口の周りの神経は、食べ物が口に入って噛んだときに、歯の根っこと骨との間にある歯根膜や舌、口の周りの筋肉からの情報を脳に送り、脳と口の間での情報伝達と指令が行われます。
よく噛んで食事をとると、視覚、聴覚、味覚、嗅覚、触覚という五感の情報が脳に送られ、
脳のあらゆる部位を活性化させます。
噛むことで認知力・記憶力が上がる
しっかり噛むことによって、脳の前頭前野の活性化が誘発されることがわかっています。
前頭前野は大脳皮質の約30%を占める大きな領域で、コミュニケーション、感情の制御、記憶のコントロール、意思決定などの働きを担っています。特に高齢者において前頭前野の活性化は認知力の向上につながるといわれています。
また、噛むことは脳の海馬も刺激します。脳に入った情報はいったん海馬で整理され、その後大脳皮質にファイルされていきます。海馬には位置や場所、方向などを把握する空間認知能力もあり、海馬の機能が落ちると空間認識能力も低下して自分がどこにいるのかわからなくなります。
ガムを噛んでもらいながら記憶テストを行うと、高齢者の海馬が活性化され、ガムを噛まないときよりも記憶テストの成績がアップしたという実験結果もあります。
歯の健康管理と健康寿命の関係
健康寿命とは、誰かの介護を必要とせず、健康な状態で自立した生活を送れる期間のことをいいます一人で自由に行きたいところに行き、病気などの疾患に悩まされずに、毎日を生き生きと送ることが出来る、この期間が長ければ長いほど健康寿命は長くなります。
日本人の健康寿命
男性72.14歳
女性74.79歳
厚生労働省の2016年の推計による
健康寿命が短くなる原因は、糖尿病や高血圧、脳梗塞や心筋梗塞などの病気です。これらの病気は命にかかわることもありますし、寝たきりの状態になることも少なくありません。

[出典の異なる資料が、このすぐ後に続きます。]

(* ===== verification/QscCompile.v ===== *)
(** * Compiled expressions on the machine

    The meaning of the expressions built from integers, booleans, variables and
    operators, the instructions the generator emits for them, and what the QVM
    does when it runs those instructions. *)

From stdpp Require Import strings.
From S2P Require Import Prelude Externals Genesis QscTokens QscLexer QvmMemory QvmGas Qvm QvmTheory QvmSafety QvmProps QscAst QscCodegen.

(** ** Meaning *)

Section meaning.
Context `{B : Blake3, HD : HexDecode}.

Definition with_u256 (f : Z -> Z -> Value) (a b : Value) : option Value := x ← as_u256 a; y ← as_u256 b; Some (f x y).
Definition with_bool (f : bool -> bool -> bool) (a b : Value) : option Value := x ← as_bool a; y ← as_bool b; Some (VBool (f x y)).

Definition eval_binary (op : BinaryOp) (a b : Value) : option Value :=
  match op with
  | OpAdd => with_u256 (fun x y => VU256 ((x + y) mod 2 ^ 256)) a b
  | OpSub => with_u256 (fun x y => VU256 ((x - y) mod 2 ^ 256)) a b
  | OpMul => with_u256 (fun x y => VU256 ((x * y) mod 2 ^ 256)) a b
  | OpDiv => with_u256 (fun x y => VU256 (if y =? 0 then 0 else x / y)) a b
  | OpRem => with_u256 (fun x y => VU256 (if y =? 0 then 0 else x mod y)) a b
  | OpPow => with_u256 (fun x y => VU256 (x ^ y mod 2 ^ 256)) a b
  | OpEq => Some (VBool (bool_decide (a = b)))
  | OpNe => Some (VBool (bool_decide (a <> b)))
  | OpLt => with_u256 (fun x y => VBool (bool_decide (x < y))) a b
  | OpLe => with_u256 (fun x y => VBool (bool_decide (x <= y))) a b
  | OpGt => with_u256 (fun x y => VBool (bool_decide (x > y))) a b
  | OpGe => with_u256 (fun x y => VBool (bool_decide (x >= y))) a b
  | OpAnd => with_bool andb a b
  | OpOr => with_bool orb a b
  | OpBitAnd => with_u256 (fun x y => VU256 (Z.land x y)) a b
  | OpBitOr => with_u256 (fun x y => VU256 (Z.lor x y)) a b
  | OpBitXor => with_u256 (fun x y => VU256 (Z.lxor x y)) a b
  | OpShl => with_u256 (fun x y => VU256 ((x * 2 ^ y) mod 2 ^ 256)) a b
  | OpShr => with_u256 (fun x y => VU256 (x / 2 ^ y)) a b
  | _ => None
  end.
Definition eval_unary (op : UnaryOp) (a : Value) : option Value :=
  match op with
  | OpNeg => x ← as_u256 a; Some (VU256 ((- x) mod 2 ^ 256))
  | OpNot => x ← as_bool a; Some (VBool (negb x))
  | OpBitNot => x ← as_u256 a; Some (VU256 (2 ^ 256 - 1 - x))
  end.

Fixpoint eval (env : chars -> option Value) (e : Expr) : option Value :=
  let '(mkExpr _ _ kind) := e in
  match kind with
  | ExLiteral (LitInt s _) => Some (VU256 (from_be (parse_int_literal s)))
  | ExLiteral (LitBool b) => Some (VU256 (if b then 1 else 0))
  | ExPath path => match ep_segments path with [ident] => env (id_name ident) | _ => None end
  | ExBinary op l r => a ← eval env l; b ← eval env r; eval_binary op a b
  | ExUnary op operand => a ← eval env operand; eval_unary op a
  | ExParen inner => eval env inner
  | _ => None
  end.

(** What a name stands for: a local of the frame before a slot of storage. *)
Definition env_of (c : Codegen) (locals : list Value) (storage : Slots.t) (name : chars) : option Value :=
  match cg_locals c !! name with
  | Some local => locals !! Z.to_nat (lv_index local)
  | None => slot ← cg_storage_slots c !! name; Some (VU256 (from_be (Slots.load (to_be 32 slot) storage)))
  end.

(** ** Code *)

Definition push_of (w : bytes) : Instruction := mkInstruction OpPush (Some w).
Definition op_of (o : Opcode) : Instruction := mkInstruction o None.
Definition code_of_path (c : Codegen) (name : chars) : option (list Instruction) :=
  match cg_locals c !! name with
  | Some local => Some [mkInstruction OpLoadLocal (Some (to_be 2 (lv_index local)))]
  | None => slot ← cg_storage_slots c !! name; Some [push_of (replicate 28 0 ++ to_be 4 slot); op_of OpSLoad]
  end.
Fixpoint code_of (c : Codegen) (e : Expr) : option (list Instruction) :=
  let '(mkExpr _ _ kind) := e in
  match kind with
  | ExLiteral (LitInt s _) => Some [push_of (parse_int_literal s)]
  | ExLiteral (LitBool b) => Some [push_of (right_aligned [if b then 1 else 0])]
  | ExPath path => match ep_segments path with [ident] => code_of_path c (id_name ident) | _ => None end
  | ExBinary op l r => cl ← code_of c l; cr ← code_of c r; o ← binary_opcode op; Some (cl ++ cr ++ [op_of o])
  | ExUnary op operand => co ← code_of c operand; Some (co ++ [op_of (unary_opcode op)])
  | ExParen inner => code_of c inner
  | _ => None
  end.
(** The slots of the stack an expression needs. *)
Fixpoint depth (e : Expr) : nat :=
  let '(mkExpr _ _ kind) := e in
  match kind with
  | ExBinary _ l r => Nat.max (depth l) (S (depth r))
  | ExUnary _ operand => depth operand
  | ExParen inner => depth inner
  | _ => 1
  end.

Definition same_tables (c c' : Codegen) : Prop := cg_locals c' = cg_locals c /\ cg_storage_slots c' = cg_storage_slots c.
Definition add_code (code : list Instruction) (c : Codegen) : Codegen := set_instructions (cg_instructions c ++ code) c.

Lemma add_code_app code code' c : add_code code' (add_code code c) = add_code (code ++ code') c.
Proof. unfold add_code, set_instructions. simpl. by rewrite <-(assoc_L app). Qed.
Lemma same_tables_add c c' code : same_tables c c' -> same_tables c (add_code code c').
Proof. done. Qed.
Lemma emit_add i c : emit i c = (Ok tt, add_code [i] c).
Proof. done. Qed.

Lemma generate_path_code c c' path sp code :
  same_tables c c' -> (match ep_segments path with [ident] => code_of_path c (id_name ident) | _ => None end) = Some code ->
  generate_path path sp c' = (Ok tt, add_code code c').
Proof.
  intros [El Es] Hc. unfold generate_path. destruct (ep_segments path) as [|ident [|]]; [done| |done].
  unfold code_of_path in Hc. unfold bind at 1, gets. simpl. rewrite El, Es.
  destruct (cg_locals c !! id_name ident) as [local|]; [by injection Hc as <-|].
  destruct (cg_storage_slots c !! id_name ident) as [slot|]; [|done]. injection Hc as <-.
  unfold emit_push_u32, emit_push_u256, emit_op, bind. by rewrite !emit_add, add_code_app.
Qed.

生活習慣病を防いで健康寿命を伸ばすには、食事の内容が大切です。同時に、歯をはじめとする口の中の健康も重要なポイントです。
噛めなくなると老化が進む
シニアになると歯の本数が減っていきますが、その原因の3割を虫歯が占めており、4割を歯周病が占めています。
歯周病は、歯茎や歯を支えている骨などの歯周組織が歯周病菌によって炎症を起こし破壊される病気で、日本人の成人の約8割が歯周病にかかっているといわれています。
自分の歯で一生おいしく食事を楽しめる高齢者もおられますが、一般的には高齢になるほど抜けた歯の本数が増え、代わりに入れ歯を装着して食事をすることになります。
近年ではインプラントも普及してきましたが、保険がきかない自由診療で治療費が高いため、誰でも治療を受けられるわけではありません。
歯周病や虫歯で歯を悪くして、十分に噛むことが出来ない人は多く、義歯を装着しても、噛む力はどうしても弱くなります。そして、良く噛めなくなると老化が進み、生活習慣病を招いて寿命まで縮めてしまうことが、近年の研究で明らかになってきました。
歯の働きと脳の関係に関するQ&A
歯の健康は健康寿命に密接な関係があります。歯周病や虫歯によって歯を失い、噛むことができなくなると栄養不足になり、生活習慣病を引き起こすリスクが高まります。良好な歯の健康は食事を適切に摂るために重要であり、健康寿命を伸ばす一つの要素となります。
歯の健康を保つためには、定期的な歯科検診と歯磨きが重要です。また、口の中の健康をサポートするためにバランスの取れた食事を心掛けることも大切です。歯周病や虫歯のリスクを減らすためには、砂糖の摂取を控え、適度なフッ素の使用も検討しましょう。
食べ物を噛む際に使用される口の周りの筋肉からの情報が脳に伝達され、脳の活性化に繋がります。噛むことによって脳の前頭前野が活性化され、認知力や記憶力の向上に寄与します。また、噛むことは海馬の刺激にもなり、空間認識能力の維持にも役立ちます。良好な歯の健康は脳の働きをサポートし、認知機能の維持に寄与します。
まとめ
歯は脳と密接なつながりを持つ臓器といえます。自分の歯を長持ちさせて、一生噛み続けられるかどうかが、私たちの健康寿命を大きく左右します。自分の歯であれ、入れ歯であれ、しっかり噛んで認知症や生活習慣病のリスクを下げましょう。